There has been a lot of talking and readjusting of plans and time lines in the last few weeks - somethings are being put on the back-burner (my further education) and more important things are being prodded forward (my husbands further education) and somethings I'm trying my best not to dwell on and give to God (the having more kids thing). We're working hard towards goals, though at the moment I feel like it's slumping along.
When I was younger I managed to get it firmly engrained in my head that if you didn't have a house, an 8-5 job, etc. by the time you were 30 than something must be wrong with you, that you'd failed in someway. I've learned in the last year that this is so far from true, but there are some days when it's tough to remember that.

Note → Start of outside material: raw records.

Lemma length_skip_ws l : (length (skip_ws l) <= length l)%nat.
Proof. induction l as [|b l IH]; cbn; [lia|]. destruct (is_space b); cbn; lia. Qed.

Lemma decode_rune_pos b l : (1 <= snd (decode_rune (b :: l)))%nat.
Proof. unfold decode_rune. repeat (case_match; try (cbn; lia)). Qed.

Lemma length_hex4 l r l' : hex4 l = Some (r, l') -> (length l' < length l)%nat.
Proof. unfold hex4. repeat (case_match; try discriminate). intros [= _ <-]. subst. cbn. lia. Qed.

Lemma length_unicode_escape l c l' : unicode_escape l = Some (c, l') -> (length l' < length l)%nat.
Proof.
  unfold unicode_escape. destruct (hex4 l) as [[r l1]|] eqn:E; [|discriminate]. apply length_hex4 in E.
  destruct (is_high r); [|intros [= _ <-]; lia].
  assert (forall c0 (l0 : list byte), Some (c0, l1) = Some (c, l0) -> (length l0 < length l)%nat) as Hstop
    by (intros c0 l0 [= _ <-]; exact E).
  destruct l1 as [|b1 l1]; [apply Hstop|]. destruct b1; try apply Hstop.
  destruct l1 as [|b2 l2]; [apply Hstop|]. destruct b2; try apply Hstop.
  destruct (hex4 l2) as [[r2 l3]|] eqn:E2; [|apply Hstop]. apply length_hex4 in E2.
  destruct (is_low r2); [|apply Hstop]. intros [= _ <-]. cbn in E. lia.
Qed.

(** A string's contents: one step of the loop is an escape, a rune, or the end. *)
Inductive string_step (l : list byte) : option (list byte * list byte) -> bool -> Prop :=
| step_end r : (length r < length l)%nat -> string_step l (Some ([], r)) true
| step_fails : string_step l None true
| step_more c r : (length r < length l)%nat -> string_step l (Some (c, r)) false.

Sometimes the web is good for this - Ravelry forums have proven to be an amazing source of confidence boosting fellow knitters - and sometimes all I can see are all the success of people who, to the extent of my knowledge, have it all together. Then I have my moments where you get to see that those shiny happy blogs aren't always what they seem - a post here and there suggestions marital woes, money problems, learning that they didn't get the house/the kids/etc. until they were much older than I am and you're able to realize you're not as bad off as you think.
Soon I'll be back on my regular schedule again - I've got book reviews to finish, a test knit to seam, Christmas Projects to start (yep you read that correctly!), corn to pick (before the raccoons figure out it's ripe), pumpkins to nurture, a family photo shoot to arrange, a baptism to plan and a baby to adore and a husband who's ever so patient with my slumps.